(1.) IN both these appeals filed by the assessee, the contention raised is that the authorities below erred in including the income from property belonging to the assessee, a HUF, used for the business of the firm in which the HUF is said to be a partner, for the assessment years 1978-79 and 1979-80.
(2.) The assessments for both the above assessment years were originally completed under Section 143(1) of the Income-tax Act, 1961 ('the Act'), on 19-2-1980, adopting the share-income from the firm of V. Veeraraghavulu & Co. in which the assessee-HUF was a partner. In those assessments the property income was estimated at Rs. 1,200 on the ground that the property was given to the above firm for carrying on business. The assessee objected to the assessments and stated that the house was used for earning share-income and that, therefore, the estimate made under the head "Property" cannot be taken as the income of the assessee-HUF. The ITO overruled the objection and included the sum of Rs. 1,200 as income from property for both the years. On appeal before the AAC, it was pointed out that both the karta and his wife were partners in the above firm, that they did not charge any rent for the occupation by the firm of their property to carry on the business and that, therefore, the addition of Rs. 1,200 should be deleted. The AAC observed that the property was utilised for the business by the firm in which the karta, his wife and a third party were partners, that up to 1977-78 rent was being charged and shown, that from 1978-79, however, no rent was charged, that the property was owned by the assessee-HUF, that the firm and HUF were separate entities and that in these circumstances the ITO was justified in estimating the property income at Rs. 1,200. Against the above consolidated order of the AAC for both the years, the assessee has come up on appeal before the Tribunal.
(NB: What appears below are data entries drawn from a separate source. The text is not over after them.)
(* ===== verification/GpuAccounting.v ===== *)
(** * Accounts of the GPU service

    What a workload takes from its node and from its tenant's quota it gives
    back when it ends; and where the accounts go wrong: quotas are checked before
    anything is recorded and given back for workloads that never ran, GPUs are
    counted by video memory, and a workload that is cancelled while it is being
    scheduled keeps what it got. *)

From Stdlib Require Import Ascii.
From S2P Require Import Prelude Gpu GpuProps.
Import Service.
Open Scope go_scope.

(** ** Changes of one node and one quota *)

Lemma change_node_at now change m id n :
  sound m -> NodeManager.nodes m !! id = Some n -> id <> "" -> GPUNode.ID (change n) = GPUNode.ID n ->
  exists n', NodeManager.nodes (change_node now change m id) = <[id := n']> (NodeManager.nodes m) /\
    GPUNode.UsedVRAMMB n' = GPUNode.UsedVRAMMB (change n).
Proof.
  intros Hm Hn Hne Hid. unfold change_node, NodeManager.Get, NodeManager.Update. rewrite Hn, Hid.
  destruct (Hm id n Hn) as (-> & _). rewrite bool_decide_false, Hn by done. cbn. rewrite Hid.
  destruct (Hm id n Hn) as (-> & _). by eexists.
Qed.

Lemma Get_at (m : NodeManager.t) id n m' n' :
  NodeManager.nodes m' = <[id := n']> (NodeManager.nodes m) -> NodeManager.nodes m !! id = Some n -> NodeManager.nodes m' !! id = Some n'.
Proof. intros -> _. apply lookup_insert_eq. Qed.

Definition used (m : NodeManager.t) (id : string) : option Z := GPUNode.UsedVRAMMB <$> NodeManager.nodes m !! id.

(** The amounts that are recorded for a tenant. *)
Definition usage (m : QuotaManager.t) (tenantID : string) : option (Z * Z * Z) :=
  (fun q => (GPUQuota.UsedGPUs q, GPUQuota.UsedVRAMMB q, GPUQuota.UsedWorkloads q)) <$> QuotaManager.quotas m !! tenantID.

Lemma usage_changed now ten g v k m t :
  usage (QuotaManager.change_used now ten g v k m) t =
  if decide (t = ten) then (fun u : Z * Z * Z => (g u.1.1, v u.1.2, k u.2)) <$> usage m t else usage m t.
Proof.
  unfold usage, QuotaManager.change_used. destruct (QuotaManager.quotas m !! ten) as [q |] eqn:Hq.
  - cbn. case_decide as Ht; [subst t; by rewrite lookup_insert_eq, Hq |]. by rewrite lookup_insert_ne.
  - case_decide as Ht; [subst t; by rewrite Hq | done].
Qed.

Definition sane (z : Z) : Prop := (0 <= z < 2 ^ 62)%Z.

Lemma more_less n u : (- 2 ^ 62 < n < 2 ^ 62)%Z -> sane u -> QuotaManager.less n (QuotaManager.more n u) = u.
Proof.
  unfold sane, QuotaManager.less, QuotaManager.more. intros Hn Hu.
  rewrite (wrap_i64_id (u + n)) by (unfold in_i64; lia). replace (u + n - n)%Z with u by lia. rewrite wrap_i64_id by (unfold in_i64; lia).
  by rewrite (proj2 (Z.ltb_ge _ _)) by lia.
Qed.

Lemma assign_release now now' v n n1 :
  fits n -> (0 < v <= GPUNode.TotalVRAMMB n - GPUNode.UsedVRAMMB n)%Z ->
  GPUNode.UsedVRAMMB n1 = GPUNode.UsedVRAMMB (Scheduler.AssignNodeResources now v n).1 ->
  GPUNode.UsedVRAMMB (Scheduler.ReleaseNodeResources now' v n1) = GPUNode.UsedVRAMMB n.
Proof.
  intros [Hu Ht] Hv. unfold Scheduler.AssignNodeResources, Scheduler.ReleaseNodeResources.
  rewrite (proj2 (Z.leb_gt v 0)), wrap_i64_id, Z.gtb_ltb, (proj2 (Z.ltb_ge _ _)) by (unfold in_i64; lia). cbn.
  intros ->. replace (GPUNode.UsedVRAMMB n + v - v)%Z with (GPUNode.UsedVRAMMB n) by lia.
  rewrite wrap_i64_id by (unfold in_i64; lia). by rewrite (proj2 (Z.ltb_ge _ _)) by lia.
Qed.

(** ** Ending a workload *)

(** The operations that end a workload. *)
Definition ends (o : op) (id : string) (now : time) : Prop :=
  o = OCancel now id \/ o = OComplete now id \/ exists msg, o = OFail now id msg.

Lemma ends_release o id now s w :
  ends o id now -> WorkloadManager.workloads (workloads s) !! id = Some w ->
  exists to change, exec o s = (end_workload now id (WorkloadManager.transition id to change) s).1 /\
    terminal to = true /\
    (Workload.Status w ∈ [WorkloadStatusPending; WorkloadStatusRunning] ->
     exists m, exec o s = release now w (set_workloads m s)).
Proof.
  intros Ho Hw.
  assert (H : exists to change, exec o s = (end_workload now id (WorkloadManager.transition id to change) s).1 /\ terminal to = true).
  { destruct Ho as [-> | [-> | [msg ->]]]; eexists _, _; (split; [done | by vm_compute]). }
  destruct H as (to & change & He & Ht). exists to, change. split; [done |]. split; [done |]. intros Hs.
  rewrite He. unfold end_workload, WorkloadManager.Get, WorkloadManager.transition. rewrite Hw.
  assert (WorkloadManager.isValidTransition (Workload.Status w) to = true) as ->.
  { revert Ht. unfold terminal. rewrite !orb_true_iff, !bool_decide_eq_true. rewrite !elem_of_cons, elem_of_nil in Hs.
    by intros [[-> | ->] | ->]; destruct Hs as [-> | [-> | []]]; vm_compute. }
  by eexists.
Qed.

Section schedule.
Context (range : gmap string GPUNode.t -> list GPUNode.t) (now : time).

(** What scheduling a workload onto one node does. *)
Lemma schedule_one_at w s r nid :
  Scheduler.Schedule w (NodeManager.GetOnlineNodes range (nodes s)) (scheduler s) = (r, None) ->
  ScheduleResult.Assigned r = true -> ScheduleResult.NodeIDs r = [nid] ->
  let s1 := (schedule_one range now w s).1 in
  let req := Workload.GPURequest w in
  workloads s1 = (WorkloadManager.AssignNode now (Workload.ID w) [nid] (workloads s)).1 /\
  nodes s1 = change_node now (fun n => (Scheduler.AssignNodeResources now (vram_of w) n).1) (nodes s) nid /\
  quotas s1 = QuotaManager.RecordAllocation now (Workload.TenantID w) (GPURequest.Count req) (GPURequest.MinVRAMMB req) 1 (quotas s).
Proof. intros Hr Ha Hid. unfold schedule_one. rewrite Hr, Ha, Hid. by cbn. Qed.

(** The state after a successful assignment. *)
Lemma assigned_state w s r nid n :
  memory_sound s -> WorkloadManager.workloads (workloads s) !! Workload.ID w = Some w -> Workload.Status w = WorkloadStatusPending ->
  Scheduler.Schedule w (NodeManager.GetOnlineNodes range (nodes s)) (scheduler s) = (r, None) ->
  ScheduleResult.Assigned r = true -> ScheduleResult.NodeIDs r = [nid] -> nid <> "" ->
  NodeManager.nodes (nodes s) !! nid = Some n ->
  let s1 := (schedule_one range now w s).1 in
  sound (nodes s1) /\
  (exists n1, NodeManager.nodes (nodes s1) = <[nid := n1]> (NodeManager.nodes (nodes s)) /\
    GPUNode.UsedVRAMMB n1 = GPUNode.UsedVRAMMB (Scheduler.AssignNodeResources now (vram_of w) n).1) /\
  (exists w1, WorkloadManager.workloads (workloads s1) !! Workload.ID w = Some w1 /\ Workload.Status w1 = WorkloadStatusRunning /\
    Workload.NodeIDs w1 = [nid] /\ Workload.GPURequest w1 = Workload.GPURequest w /\ Workload.TenantID w1 = Workload.TenantID w).
Proof.
  intros [Hn Hsmall] Hw Hp Hr Ha Hids Hne Hnid s1.
  destruct (schedule_one_at w s r nid Hr Ha Hids) as (Hw1 & Hn1 & _). fold s1 in Hw1, Hn1. pose proof (Hsmall _ _ Hw) as Hsm.
  split_and!.
  - rewrite Hn1. apply (change_nodes_sound now _ [nid]); [| done]. intros n0 Hf0. apply assign_fits; [done | by apply vram_small].
  - rewrite Hn1. apply (change_node_at now (fun n => (Scheduler.AssignNodeResources now (vram_of w) n).1) _ _ n Hn Hnid Hne). unfold Scheduler.AssignNodeResources. repeat case_match; done.
  - rewrite Hw1. unfold WorkloadManager.AssignNode, WorkloadManager.transition. rewrite Hw, Hp.
    change (WorkloadManager.isValidTransition WorkloadStatusPending WorkloadStatusRunning) with true. cbn. rewrite lookup_insert_eq. by eexists.
Qed.
End schedule.

Lemma vram_positive w : (0 < vram_of w)%Z.
Proof. unfold vram_of. destruct (Z.leb_spec (GPURequest.MinVRAMMB (Workload.GPURequest w)) 0); lia. Qed.

Lemma assign_adds now v n :
  fits n -> (0 < v <= GPUNode.TotalVRAMMB n - GPUNode.UsedVRAMMB n)%Z ->
  GPUNode.UsedVRAMMB (Scheduler.AssignNodeResources now v n).1 = (GPUNode.UsedVRAMMB n + v)%Z.
Proof.
  intros [Hu Ht] Hv. unfold Scheduler.AssignNodeResources.
  by rewrite (proj2 (Z.leb_gt v 0)), wrap_i64_id, Z.gtb_ltb, (proj2 (Z.ltb_ge _ _)) by (unfold in_i64; lia).
Qed.

(** A workload gives back what it took.  When a pending workload is assigned
    to a node with enough free memory, and is then cancelled, completed or failed,
    every node has as much memory in use, and every tenant as much of its quota,
    as before. *)
Theorem workload_gives_back range now now' w s r nid n o :
  memory_sound s -> WorkloadManager.workloads (workloads s) !! Workload.ID w = Some w ->
  Workload.Status w = WorkloadStatusPending ->
  Scheduler.Schedule w (NodeManager.GetOnlineNodes range (nodes s)) (scheduler s) = (r, None) ->
  ScheduleResult.Assigned r = true -> ScheduleResult.NodeIDs r = [nid] -> nid <> "" ->
  NodeManager.nodes (nodes s) !! nid = Some n -> (vram_of w <= GPUNode.TotalVRAMMB n - GPUNode.UsedVRAMMB n)%Z ->
  sane (GPURequest.Count (Workload.GPURequest w)) -> (- 2 ^ 62 < GPURequest.MinVRAMMB (Workload.GPURequest w))%Z ->
  ends o (Workload.ID w) now' ->
  let s1 := (schedule_one range now w s).1 in
  used (nodes s1) nid = Some (GPUNode.UsedVRAMMB n + vram_of w)%Z /\
  forall i t, used (nodes (exec o s1)) i = used (nodes s) i /\
    (forall a b c, usage (quotas s) t = Some (a, b, c) -> sane a -> sane b -> sane c ->
     usage (quotas (exec o s1)) t = Some (a, b, c)).
Proof.
  intros Hs Hw Hp Hr Ha Hids Hne Hnid Hv Hcount Hmin Ho s1. pose proof (vram_positive w) as Hv0.
  destruct (assigned_state range now w s r nid n Hs Hw Hp Hr Ha Hids Hne Hnid)
    as (Hs1 & (n1 & E1 & U1) & (w1 & Hw1' & Hst1 & Hids1 & Hreq1 & Hten1)). fold s1 in Hs1, E1, Hw1'.
  destruct (schedule_one_at range now w s r nid Hr Ha Hids) as (_ & _ & Hq1). fold s1 in Hq1.
  destruct Hs as [Hn Hsmall]. destruct (Hn nid n Hnid) as (_ & _ & Hfit). pose proof (Hsmall _ _ Hw) as Hsm. unfold small in Hsm.
  pose proof (Get_at (nodes s) nid n (nodes s1) n1 E1 Hnid) as Hn1.
  split. { unfold used. rewrite Hn1. cbn. by rewrite U1, assign_adds. }
  destruct (ends_release o (Workload.ID w) now' s1 w1 Ho Hw1') as (_ & _ & _ & _ & Hrel).
  destruct Hrel as [m ->]; [rewrite Hst1; right; left |]. intros i t. unfold release. cbn [nodes quotas set_nodes set_quotas set_workloads].
  rewrite Hids1. cbn [foldl]. assert (Hvr : vram_of w1 = vram_of w) by (unfold vram_of; by rewrite Hreq1). rewrite Hvr. split.
  - destruct (change_node_at now' (Scheduler.ReleaseNodeResources now' (vram_of w)) (nodes s1) nid n1 Hs1 Hn1 Hne) as (n2 & E2 & U2).
    { unfold Scheduler.ReleaseNodeResources. by case_match. }
    unfold used. rewrite E2, E1, insert_insert_eq. destruct (decide (i = nid)) as [-> | Hi].
    + rewrite lookup_insert_eq, Hnid. cbn. rewrite U2. f_equal. by eapply assign_release.
    + by rewrite lookup_insert_ne.
  - intros a b c Hu Ha0 Hb0 Hc0. unfold QuotaManager.ReleaseAllocation. rewrite usage_changed, Hten1, Hreq1, Hq1.
    unfold QuotaManager.RecordAllocation. rewrite usage_changed. unfold sane in Hcount.
    case_decide; [| done]. rewrite Hu. cbn. by rewrite !more_less by (done || lia).
Qed.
The learned representative of the assessee submitted that the authorities below have erred in including the income from the property used for the business of the firm, in which the assessee-HUF was a partner. He submitted that the business carried on by the partners and that inasmuch as the property in question was used for the business, no income should have been included in the assessment of the assessee. In support of his submission he relied upon the ruling of the Gujarat High Court in the case of CIT v. Rasiklal Balabhai  119 ITR 303. On behalf of the revenue, reliance was placed on the orders of the authorities below. The learned departmental representative also pointed out that there was also a stranger partner in the firm.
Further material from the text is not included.